Top of The input
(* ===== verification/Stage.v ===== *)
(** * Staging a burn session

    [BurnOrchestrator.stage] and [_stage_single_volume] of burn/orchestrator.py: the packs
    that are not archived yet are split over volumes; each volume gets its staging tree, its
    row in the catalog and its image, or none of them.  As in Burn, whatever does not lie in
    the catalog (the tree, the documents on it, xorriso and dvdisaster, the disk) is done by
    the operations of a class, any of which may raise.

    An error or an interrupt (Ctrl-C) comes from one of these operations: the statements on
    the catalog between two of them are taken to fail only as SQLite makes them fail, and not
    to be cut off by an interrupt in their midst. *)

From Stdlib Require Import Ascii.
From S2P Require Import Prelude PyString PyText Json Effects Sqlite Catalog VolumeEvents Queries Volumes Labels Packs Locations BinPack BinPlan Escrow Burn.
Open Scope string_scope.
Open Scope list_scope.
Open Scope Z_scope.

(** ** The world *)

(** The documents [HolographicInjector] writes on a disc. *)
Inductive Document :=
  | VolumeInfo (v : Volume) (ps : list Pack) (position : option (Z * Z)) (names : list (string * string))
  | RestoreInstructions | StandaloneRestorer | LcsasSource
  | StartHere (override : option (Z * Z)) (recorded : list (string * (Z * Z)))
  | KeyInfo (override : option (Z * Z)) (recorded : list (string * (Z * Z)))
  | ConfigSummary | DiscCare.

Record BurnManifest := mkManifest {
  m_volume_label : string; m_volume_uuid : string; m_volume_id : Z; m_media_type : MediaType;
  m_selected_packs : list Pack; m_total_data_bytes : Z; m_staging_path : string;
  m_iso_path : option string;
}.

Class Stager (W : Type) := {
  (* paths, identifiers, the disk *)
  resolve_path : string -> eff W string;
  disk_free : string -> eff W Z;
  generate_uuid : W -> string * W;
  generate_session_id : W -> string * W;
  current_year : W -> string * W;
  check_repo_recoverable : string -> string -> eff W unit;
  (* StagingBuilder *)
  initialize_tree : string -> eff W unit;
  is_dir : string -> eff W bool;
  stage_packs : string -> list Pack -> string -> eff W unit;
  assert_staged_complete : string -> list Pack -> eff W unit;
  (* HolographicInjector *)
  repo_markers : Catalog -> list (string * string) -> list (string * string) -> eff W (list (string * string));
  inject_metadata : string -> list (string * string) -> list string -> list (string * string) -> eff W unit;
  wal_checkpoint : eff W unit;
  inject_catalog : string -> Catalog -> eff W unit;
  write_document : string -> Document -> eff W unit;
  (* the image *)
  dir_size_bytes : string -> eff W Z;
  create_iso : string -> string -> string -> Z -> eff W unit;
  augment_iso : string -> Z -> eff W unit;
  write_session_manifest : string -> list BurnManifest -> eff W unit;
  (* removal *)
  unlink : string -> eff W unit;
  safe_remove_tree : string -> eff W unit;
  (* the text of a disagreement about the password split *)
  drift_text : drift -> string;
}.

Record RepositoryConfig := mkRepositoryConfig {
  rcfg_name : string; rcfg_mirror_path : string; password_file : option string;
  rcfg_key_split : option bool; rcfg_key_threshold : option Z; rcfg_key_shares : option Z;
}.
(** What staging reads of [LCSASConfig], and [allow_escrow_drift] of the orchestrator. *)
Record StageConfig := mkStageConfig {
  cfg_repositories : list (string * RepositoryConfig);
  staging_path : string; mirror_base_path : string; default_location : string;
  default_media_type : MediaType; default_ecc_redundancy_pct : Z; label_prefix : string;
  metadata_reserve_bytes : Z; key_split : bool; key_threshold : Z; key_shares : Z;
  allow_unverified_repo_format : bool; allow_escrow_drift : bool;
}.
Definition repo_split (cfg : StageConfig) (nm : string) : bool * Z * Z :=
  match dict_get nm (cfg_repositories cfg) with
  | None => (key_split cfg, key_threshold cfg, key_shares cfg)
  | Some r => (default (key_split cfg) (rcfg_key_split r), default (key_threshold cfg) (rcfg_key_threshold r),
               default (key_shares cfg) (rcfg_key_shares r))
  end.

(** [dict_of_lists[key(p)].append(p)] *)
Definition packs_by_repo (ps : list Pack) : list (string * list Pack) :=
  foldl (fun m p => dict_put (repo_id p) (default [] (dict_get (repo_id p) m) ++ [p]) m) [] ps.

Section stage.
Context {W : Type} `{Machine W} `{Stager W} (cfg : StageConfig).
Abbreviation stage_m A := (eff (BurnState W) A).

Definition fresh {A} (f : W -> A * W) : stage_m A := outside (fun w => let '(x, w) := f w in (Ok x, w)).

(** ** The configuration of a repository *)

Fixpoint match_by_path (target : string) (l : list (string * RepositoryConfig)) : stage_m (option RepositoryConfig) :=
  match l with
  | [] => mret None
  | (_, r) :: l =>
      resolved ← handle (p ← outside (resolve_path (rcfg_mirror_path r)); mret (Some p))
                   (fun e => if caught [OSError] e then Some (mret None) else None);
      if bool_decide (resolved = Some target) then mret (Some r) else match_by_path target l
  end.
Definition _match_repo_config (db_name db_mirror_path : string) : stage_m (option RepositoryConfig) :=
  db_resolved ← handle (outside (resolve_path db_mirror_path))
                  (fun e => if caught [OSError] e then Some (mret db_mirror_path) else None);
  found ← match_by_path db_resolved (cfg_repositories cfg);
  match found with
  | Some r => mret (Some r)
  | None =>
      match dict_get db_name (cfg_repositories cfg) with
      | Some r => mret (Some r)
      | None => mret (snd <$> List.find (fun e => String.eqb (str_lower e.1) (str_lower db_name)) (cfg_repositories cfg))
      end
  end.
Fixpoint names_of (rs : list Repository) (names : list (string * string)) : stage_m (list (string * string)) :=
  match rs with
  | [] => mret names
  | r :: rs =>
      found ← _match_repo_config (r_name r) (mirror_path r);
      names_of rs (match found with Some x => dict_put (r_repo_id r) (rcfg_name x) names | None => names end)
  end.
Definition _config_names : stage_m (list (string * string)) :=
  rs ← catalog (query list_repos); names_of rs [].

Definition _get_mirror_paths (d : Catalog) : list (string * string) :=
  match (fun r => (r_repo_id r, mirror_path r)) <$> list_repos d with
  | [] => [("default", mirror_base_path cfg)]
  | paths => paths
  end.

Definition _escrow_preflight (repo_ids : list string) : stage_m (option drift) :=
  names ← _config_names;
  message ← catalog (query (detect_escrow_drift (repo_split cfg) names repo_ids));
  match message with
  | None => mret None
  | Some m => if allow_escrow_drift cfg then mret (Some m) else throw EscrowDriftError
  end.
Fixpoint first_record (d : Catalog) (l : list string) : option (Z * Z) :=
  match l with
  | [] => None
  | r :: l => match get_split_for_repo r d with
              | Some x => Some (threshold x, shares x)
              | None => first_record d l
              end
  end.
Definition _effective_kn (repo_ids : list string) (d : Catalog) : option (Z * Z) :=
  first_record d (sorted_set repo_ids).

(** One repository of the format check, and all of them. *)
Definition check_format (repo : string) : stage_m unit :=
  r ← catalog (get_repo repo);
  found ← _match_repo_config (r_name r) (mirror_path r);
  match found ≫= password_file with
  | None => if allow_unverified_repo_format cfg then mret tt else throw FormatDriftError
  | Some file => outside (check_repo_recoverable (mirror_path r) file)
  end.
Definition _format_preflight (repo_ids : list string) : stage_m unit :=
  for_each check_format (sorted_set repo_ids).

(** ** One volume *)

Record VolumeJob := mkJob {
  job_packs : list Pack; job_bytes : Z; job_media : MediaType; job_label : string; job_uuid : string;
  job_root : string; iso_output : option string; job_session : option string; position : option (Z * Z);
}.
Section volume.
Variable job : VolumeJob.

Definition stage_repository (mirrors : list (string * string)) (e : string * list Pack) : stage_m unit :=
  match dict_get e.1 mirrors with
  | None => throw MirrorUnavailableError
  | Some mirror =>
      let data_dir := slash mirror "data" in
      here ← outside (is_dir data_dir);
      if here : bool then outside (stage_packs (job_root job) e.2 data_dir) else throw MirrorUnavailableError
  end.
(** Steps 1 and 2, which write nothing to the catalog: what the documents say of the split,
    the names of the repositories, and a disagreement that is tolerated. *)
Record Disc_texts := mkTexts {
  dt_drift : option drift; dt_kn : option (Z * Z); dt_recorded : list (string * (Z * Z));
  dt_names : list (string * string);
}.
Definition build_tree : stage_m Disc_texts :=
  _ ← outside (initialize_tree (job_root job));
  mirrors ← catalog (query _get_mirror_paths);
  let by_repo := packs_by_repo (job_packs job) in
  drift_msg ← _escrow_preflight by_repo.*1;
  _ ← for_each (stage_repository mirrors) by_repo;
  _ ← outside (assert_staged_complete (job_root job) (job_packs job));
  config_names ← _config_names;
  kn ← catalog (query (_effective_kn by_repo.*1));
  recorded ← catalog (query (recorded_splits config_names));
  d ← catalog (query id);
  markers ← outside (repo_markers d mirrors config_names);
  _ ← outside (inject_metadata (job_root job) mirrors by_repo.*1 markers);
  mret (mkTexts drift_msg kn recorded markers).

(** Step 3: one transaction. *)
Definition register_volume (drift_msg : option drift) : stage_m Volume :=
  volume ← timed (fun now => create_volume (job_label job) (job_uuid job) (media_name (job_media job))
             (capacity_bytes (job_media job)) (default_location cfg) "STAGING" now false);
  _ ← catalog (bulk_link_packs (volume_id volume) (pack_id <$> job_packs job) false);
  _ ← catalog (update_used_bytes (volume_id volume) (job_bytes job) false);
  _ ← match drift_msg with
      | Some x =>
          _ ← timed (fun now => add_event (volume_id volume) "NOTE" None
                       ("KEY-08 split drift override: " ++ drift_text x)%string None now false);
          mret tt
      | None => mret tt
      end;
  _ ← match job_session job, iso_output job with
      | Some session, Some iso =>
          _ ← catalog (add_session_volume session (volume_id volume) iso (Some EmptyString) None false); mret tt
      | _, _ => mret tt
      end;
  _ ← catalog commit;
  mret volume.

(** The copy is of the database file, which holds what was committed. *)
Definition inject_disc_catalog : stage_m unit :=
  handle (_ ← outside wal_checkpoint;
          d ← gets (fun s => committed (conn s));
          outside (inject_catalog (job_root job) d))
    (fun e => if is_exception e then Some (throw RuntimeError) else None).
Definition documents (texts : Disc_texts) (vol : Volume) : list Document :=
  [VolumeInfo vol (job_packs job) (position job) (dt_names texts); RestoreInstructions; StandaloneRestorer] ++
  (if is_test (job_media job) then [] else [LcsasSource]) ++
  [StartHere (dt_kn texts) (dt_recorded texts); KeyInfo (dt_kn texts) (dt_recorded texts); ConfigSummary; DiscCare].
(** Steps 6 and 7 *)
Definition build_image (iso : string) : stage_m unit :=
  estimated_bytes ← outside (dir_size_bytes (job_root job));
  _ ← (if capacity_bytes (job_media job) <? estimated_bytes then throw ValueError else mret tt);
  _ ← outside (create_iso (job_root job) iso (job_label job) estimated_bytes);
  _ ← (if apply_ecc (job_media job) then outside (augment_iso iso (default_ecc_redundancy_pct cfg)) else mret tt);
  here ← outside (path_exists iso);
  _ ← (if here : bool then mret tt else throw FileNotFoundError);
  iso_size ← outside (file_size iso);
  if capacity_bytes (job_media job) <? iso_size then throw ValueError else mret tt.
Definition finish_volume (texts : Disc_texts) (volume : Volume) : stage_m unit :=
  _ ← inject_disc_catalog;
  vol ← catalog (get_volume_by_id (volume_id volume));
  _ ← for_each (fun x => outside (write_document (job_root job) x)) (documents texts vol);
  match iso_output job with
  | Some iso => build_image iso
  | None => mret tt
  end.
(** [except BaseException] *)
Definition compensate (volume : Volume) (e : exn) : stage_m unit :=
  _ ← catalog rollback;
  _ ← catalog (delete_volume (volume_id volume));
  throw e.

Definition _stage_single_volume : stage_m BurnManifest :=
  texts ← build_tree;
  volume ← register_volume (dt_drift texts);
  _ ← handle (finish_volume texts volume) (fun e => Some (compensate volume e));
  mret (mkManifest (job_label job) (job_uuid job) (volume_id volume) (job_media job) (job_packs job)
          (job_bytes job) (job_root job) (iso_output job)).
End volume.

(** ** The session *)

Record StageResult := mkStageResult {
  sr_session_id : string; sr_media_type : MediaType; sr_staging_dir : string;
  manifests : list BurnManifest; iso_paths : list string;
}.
Bottom of The input
Top of The input
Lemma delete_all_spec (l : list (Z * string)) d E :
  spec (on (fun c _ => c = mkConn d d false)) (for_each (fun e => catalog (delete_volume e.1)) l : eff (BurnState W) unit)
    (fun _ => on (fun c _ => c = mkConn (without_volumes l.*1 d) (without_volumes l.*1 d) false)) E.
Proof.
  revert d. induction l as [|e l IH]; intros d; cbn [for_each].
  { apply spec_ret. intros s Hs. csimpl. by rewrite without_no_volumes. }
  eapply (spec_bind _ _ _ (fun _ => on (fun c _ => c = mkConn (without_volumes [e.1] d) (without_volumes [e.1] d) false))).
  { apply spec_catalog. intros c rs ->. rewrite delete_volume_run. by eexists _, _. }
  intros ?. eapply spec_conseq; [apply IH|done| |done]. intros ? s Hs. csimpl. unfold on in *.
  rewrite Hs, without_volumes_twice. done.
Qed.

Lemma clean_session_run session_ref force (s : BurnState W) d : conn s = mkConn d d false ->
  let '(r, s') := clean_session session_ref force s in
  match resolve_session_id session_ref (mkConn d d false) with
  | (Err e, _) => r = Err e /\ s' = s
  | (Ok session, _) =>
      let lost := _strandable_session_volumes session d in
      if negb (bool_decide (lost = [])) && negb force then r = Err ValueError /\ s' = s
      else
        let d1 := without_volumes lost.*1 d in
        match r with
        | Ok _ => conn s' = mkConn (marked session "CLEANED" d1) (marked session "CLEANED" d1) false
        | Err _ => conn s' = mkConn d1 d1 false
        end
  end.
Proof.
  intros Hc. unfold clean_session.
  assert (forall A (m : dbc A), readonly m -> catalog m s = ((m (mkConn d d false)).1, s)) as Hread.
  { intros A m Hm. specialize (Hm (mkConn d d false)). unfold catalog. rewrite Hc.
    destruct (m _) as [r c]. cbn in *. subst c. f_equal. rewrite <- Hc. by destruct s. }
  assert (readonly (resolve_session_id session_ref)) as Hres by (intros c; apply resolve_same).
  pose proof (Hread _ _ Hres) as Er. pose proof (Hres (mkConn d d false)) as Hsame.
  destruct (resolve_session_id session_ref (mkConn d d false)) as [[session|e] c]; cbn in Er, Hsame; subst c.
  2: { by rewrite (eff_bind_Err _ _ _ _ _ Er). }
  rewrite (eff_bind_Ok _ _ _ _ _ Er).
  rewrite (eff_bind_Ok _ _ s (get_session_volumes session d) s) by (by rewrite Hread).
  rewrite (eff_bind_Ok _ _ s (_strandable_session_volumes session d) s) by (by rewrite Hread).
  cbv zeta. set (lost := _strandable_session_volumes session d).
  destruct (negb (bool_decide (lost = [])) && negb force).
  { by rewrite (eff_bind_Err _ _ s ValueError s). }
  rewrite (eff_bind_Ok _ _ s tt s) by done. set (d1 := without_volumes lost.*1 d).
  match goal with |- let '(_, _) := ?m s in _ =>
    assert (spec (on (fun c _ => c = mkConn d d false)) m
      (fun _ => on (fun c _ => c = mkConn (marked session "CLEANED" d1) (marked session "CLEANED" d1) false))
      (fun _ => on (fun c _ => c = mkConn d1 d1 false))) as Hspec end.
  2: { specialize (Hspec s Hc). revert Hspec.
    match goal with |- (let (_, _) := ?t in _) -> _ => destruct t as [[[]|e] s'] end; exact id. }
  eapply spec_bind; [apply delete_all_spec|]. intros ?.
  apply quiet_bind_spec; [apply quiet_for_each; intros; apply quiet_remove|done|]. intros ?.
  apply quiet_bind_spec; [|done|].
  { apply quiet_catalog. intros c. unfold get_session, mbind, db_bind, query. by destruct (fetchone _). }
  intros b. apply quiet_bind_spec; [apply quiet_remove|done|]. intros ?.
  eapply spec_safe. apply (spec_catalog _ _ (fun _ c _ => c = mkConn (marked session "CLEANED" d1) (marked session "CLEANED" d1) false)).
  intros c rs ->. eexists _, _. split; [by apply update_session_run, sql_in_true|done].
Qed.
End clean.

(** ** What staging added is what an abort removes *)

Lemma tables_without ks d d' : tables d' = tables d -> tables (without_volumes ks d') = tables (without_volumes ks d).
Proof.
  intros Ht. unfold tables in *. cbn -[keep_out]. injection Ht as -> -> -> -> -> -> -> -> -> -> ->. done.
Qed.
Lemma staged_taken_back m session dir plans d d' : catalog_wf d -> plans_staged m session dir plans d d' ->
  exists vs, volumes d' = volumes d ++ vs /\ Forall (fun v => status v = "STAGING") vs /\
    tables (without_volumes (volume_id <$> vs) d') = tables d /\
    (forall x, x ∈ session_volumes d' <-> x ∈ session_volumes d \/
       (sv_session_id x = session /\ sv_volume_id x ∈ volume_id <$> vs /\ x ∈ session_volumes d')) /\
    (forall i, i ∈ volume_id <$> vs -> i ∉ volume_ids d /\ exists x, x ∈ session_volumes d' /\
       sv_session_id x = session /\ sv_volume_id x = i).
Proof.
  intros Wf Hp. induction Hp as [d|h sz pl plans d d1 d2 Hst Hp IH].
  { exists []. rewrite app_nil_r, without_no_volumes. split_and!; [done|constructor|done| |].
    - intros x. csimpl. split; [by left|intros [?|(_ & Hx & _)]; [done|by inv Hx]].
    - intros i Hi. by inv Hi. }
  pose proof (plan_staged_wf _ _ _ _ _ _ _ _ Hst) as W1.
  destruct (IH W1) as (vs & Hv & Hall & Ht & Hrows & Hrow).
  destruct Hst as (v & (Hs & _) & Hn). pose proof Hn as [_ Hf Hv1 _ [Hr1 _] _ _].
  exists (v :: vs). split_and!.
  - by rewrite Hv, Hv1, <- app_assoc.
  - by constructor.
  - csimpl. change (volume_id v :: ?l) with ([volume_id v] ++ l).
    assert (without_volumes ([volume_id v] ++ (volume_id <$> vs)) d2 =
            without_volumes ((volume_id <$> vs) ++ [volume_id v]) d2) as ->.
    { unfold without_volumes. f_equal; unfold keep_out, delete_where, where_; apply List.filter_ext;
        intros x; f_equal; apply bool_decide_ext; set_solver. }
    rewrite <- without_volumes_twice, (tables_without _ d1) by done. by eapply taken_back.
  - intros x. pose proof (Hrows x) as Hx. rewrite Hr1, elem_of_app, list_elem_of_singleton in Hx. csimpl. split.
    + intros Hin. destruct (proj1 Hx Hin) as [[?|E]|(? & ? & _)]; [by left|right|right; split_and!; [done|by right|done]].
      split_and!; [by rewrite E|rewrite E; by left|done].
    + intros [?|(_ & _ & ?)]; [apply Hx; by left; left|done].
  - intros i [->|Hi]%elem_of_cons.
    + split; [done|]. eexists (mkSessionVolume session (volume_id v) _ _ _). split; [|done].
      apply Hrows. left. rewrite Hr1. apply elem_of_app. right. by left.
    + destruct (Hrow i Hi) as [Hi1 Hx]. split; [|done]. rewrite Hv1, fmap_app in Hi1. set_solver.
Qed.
Bottom of The input
• **What you will do**
A single number is the reply: the count of lines in the entries above that have the word "BurnManifest".

• **Task response**
4